## Task to carry out:
Your answer should consist only of the lines below from the one with "apply Z.eqb_neq in Ek. destruct" through the one with "Z.eqb_eq in Ek.", copied exactly.

## Data excerpts:
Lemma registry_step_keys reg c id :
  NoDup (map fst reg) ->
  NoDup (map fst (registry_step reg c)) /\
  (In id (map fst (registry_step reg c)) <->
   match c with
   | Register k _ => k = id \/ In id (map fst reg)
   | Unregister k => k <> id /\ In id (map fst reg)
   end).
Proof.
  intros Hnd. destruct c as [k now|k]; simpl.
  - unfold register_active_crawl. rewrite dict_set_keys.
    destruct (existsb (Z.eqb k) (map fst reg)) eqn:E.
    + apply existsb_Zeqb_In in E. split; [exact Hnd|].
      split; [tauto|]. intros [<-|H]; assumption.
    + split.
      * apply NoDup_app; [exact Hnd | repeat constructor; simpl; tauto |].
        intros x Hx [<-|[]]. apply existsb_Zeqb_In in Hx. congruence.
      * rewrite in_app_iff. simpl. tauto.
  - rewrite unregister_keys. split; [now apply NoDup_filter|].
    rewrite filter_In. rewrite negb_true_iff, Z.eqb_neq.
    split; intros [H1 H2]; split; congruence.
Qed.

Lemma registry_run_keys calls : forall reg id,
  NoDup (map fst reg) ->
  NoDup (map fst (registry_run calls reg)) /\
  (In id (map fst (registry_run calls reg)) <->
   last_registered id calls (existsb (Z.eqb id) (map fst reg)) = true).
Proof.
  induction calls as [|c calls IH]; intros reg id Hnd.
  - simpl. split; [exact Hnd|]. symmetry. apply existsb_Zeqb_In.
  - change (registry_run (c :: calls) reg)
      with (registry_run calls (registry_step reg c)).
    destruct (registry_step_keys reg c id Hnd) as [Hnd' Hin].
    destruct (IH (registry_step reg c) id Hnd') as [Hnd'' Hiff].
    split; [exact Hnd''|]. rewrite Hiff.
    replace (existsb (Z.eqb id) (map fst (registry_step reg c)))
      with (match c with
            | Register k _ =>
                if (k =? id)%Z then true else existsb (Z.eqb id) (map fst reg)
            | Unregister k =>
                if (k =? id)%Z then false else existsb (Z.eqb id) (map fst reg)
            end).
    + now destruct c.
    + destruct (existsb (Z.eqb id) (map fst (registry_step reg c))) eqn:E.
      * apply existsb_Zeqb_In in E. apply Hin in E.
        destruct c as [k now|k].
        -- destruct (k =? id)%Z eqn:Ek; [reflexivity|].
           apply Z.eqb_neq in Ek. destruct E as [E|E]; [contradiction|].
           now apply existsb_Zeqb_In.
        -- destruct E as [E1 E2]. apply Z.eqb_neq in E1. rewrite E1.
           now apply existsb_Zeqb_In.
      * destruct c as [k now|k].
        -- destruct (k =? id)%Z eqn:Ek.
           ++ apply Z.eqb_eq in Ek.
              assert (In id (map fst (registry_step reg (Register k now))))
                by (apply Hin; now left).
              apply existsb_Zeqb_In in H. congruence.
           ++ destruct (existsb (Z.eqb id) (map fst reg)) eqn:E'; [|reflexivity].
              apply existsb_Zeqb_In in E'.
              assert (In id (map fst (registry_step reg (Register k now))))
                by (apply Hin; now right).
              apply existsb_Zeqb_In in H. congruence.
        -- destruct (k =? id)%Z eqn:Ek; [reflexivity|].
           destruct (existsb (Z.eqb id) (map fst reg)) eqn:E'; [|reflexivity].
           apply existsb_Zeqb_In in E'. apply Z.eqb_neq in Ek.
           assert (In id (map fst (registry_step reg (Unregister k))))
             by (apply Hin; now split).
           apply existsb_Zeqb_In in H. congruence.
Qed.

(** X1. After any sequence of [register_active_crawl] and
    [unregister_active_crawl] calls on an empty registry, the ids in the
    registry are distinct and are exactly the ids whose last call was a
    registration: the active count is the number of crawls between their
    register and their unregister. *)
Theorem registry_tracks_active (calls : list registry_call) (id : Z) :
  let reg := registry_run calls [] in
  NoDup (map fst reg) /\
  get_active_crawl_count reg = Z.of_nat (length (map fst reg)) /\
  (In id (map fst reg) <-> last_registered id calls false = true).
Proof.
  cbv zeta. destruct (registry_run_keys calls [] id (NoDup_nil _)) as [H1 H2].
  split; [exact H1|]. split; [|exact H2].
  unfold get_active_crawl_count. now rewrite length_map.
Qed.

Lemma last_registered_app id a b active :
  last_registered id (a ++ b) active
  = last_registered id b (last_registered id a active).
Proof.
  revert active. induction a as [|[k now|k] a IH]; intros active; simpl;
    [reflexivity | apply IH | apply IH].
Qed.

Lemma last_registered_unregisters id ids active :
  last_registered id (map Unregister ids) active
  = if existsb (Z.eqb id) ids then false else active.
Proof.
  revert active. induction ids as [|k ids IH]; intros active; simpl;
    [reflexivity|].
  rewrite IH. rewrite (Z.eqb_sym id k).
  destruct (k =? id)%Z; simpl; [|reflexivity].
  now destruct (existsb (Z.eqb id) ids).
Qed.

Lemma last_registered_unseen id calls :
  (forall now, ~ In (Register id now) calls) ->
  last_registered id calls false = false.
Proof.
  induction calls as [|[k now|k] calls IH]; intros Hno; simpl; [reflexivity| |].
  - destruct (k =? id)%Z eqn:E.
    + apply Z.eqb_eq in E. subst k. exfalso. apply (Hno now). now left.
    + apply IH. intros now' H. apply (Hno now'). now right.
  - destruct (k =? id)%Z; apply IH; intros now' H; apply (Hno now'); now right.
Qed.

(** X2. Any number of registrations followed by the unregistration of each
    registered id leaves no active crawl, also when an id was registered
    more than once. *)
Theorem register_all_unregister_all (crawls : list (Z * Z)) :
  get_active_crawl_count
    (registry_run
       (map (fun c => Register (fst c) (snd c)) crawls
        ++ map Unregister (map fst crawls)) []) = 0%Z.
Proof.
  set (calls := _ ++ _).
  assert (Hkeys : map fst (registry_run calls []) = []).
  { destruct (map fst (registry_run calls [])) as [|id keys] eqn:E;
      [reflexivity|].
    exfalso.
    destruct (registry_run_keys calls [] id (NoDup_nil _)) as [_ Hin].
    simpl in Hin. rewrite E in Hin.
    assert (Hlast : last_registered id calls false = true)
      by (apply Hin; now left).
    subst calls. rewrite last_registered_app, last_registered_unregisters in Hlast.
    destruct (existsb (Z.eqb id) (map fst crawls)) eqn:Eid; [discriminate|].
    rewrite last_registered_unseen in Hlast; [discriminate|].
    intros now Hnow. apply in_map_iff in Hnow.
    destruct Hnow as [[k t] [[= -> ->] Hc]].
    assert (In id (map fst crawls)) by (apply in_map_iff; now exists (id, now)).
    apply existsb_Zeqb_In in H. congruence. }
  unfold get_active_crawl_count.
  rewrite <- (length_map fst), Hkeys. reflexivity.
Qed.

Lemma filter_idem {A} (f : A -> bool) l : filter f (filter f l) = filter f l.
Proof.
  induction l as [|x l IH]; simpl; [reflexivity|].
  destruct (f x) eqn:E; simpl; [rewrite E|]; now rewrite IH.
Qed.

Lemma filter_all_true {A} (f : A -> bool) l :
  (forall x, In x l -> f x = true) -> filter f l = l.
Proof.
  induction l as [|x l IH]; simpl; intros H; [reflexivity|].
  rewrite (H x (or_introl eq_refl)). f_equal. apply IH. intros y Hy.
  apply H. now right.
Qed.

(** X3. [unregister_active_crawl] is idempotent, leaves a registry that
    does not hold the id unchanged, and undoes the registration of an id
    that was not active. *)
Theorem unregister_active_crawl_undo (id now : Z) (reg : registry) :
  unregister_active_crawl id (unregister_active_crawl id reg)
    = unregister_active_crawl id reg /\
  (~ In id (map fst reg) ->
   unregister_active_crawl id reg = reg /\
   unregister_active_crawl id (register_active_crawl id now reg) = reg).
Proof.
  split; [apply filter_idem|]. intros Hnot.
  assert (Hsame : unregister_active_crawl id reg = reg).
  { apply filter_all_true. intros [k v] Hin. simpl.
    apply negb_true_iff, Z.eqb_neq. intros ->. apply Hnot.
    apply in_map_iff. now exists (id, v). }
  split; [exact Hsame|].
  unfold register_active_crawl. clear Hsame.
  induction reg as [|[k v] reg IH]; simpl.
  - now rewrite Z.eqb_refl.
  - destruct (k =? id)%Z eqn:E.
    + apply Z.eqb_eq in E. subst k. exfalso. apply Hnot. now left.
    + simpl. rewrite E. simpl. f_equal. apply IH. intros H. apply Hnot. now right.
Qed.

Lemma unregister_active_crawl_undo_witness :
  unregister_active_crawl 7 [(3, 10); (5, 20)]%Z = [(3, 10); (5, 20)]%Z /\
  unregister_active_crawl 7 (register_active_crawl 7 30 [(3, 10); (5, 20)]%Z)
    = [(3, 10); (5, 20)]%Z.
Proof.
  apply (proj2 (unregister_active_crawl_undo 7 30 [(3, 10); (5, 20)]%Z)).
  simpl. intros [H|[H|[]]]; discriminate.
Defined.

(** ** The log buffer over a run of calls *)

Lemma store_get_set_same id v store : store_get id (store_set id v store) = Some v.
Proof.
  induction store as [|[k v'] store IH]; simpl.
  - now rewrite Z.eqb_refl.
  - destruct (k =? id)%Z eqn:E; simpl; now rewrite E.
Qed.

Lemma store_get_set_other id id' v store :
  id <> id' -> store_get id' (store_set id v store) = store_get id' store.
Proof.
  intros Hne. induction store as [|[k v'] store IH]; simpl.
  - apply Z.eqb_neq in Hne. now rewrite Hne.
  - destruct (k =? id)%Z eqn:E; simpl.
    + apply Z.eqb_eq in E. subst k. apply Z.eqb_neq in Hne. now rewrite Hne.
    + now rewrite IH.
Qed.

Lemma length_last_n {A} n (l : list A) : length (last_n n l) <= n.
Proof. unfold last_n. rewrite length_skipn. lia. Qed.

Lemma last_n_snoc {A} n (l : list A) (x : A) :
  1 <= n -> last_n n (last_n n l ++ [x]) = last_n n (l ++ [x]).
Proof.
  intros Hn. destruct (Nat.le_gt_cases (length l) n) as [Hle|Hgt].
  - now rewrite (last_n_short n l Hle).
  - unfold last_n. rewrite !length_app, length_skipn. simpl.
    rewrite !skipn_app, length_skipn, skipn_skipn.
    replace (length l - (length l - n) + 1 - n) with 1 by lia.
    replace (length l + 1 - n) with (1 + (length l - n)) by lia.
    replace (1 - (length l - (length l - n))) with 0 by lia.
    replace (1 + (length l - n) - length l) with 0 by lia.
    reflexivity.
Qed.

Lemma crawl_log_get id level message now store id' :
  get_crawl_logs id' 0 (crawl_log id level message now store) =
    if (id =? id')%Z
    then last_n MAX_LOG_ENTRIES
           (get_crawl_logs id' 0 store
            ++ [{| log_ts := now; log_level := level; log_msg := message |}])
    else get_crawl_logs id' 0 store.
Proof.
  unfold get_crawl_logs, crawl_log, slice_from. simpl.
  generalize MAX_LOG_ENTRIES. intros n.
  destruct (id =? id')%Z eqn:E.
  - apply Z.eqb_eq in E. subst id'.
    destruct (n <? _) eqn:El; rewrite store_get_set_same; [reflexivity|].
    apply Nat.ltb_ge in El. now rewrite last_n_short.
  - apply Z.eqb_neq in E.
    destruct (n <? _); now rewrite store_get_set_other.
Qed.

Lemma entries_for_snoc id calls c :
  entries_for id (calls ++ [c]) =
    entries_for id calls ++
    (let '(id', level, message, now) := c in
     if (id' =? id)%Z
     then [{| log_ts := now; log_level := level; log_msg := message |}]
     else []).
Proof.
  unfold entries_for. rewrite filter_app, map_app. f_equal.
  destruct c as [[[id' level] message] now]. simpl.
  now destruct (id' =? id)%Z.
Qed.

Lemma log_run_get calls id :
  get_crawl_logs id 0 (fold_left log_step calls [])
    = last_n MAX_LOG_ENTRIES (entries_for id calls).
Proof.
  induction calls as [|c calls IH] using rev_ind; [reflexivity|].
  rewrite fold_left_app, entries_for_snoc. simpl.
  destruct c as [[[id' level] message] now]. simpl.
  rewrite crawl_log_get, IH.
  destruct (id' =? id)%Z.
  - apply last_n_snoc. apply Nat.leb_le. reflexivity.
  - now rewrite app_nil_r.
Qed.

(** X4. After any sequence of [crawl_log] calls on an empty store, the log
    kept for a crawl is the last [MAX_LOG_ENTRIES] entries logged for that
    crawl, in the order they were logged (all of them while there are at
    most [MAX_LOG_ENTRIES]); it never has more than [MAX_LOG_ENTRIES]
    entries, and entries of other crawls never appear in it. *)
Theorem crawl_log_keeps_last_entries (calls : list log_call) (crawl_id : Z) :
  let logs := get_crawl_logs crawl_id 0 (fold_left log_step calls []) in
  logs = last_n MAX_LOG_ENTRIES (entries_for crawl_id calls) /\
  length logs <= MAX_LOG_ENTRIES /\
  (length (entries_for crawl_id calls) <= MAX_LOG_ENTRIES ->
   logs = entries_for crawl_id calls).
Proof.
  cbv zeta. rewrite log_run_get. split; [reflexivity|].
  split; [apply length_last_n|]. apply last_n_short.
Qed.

## Result of this exercise:
           apply Z.eqb_neq in Ek. destruct E as [E|E]; [contradiction|].
           now apply existsb_Zeqb_In.
        -- destruct E as [E1 E2]. apply Z.eqb_neq in E1. rewrite E1.
           now apply existsb_Zeqb_In.
      * destruct c as [k now|k].
        -- destruct (k =? id)%Z eqn:Ek.
           ++ apply Z.eqb_eq in Ek.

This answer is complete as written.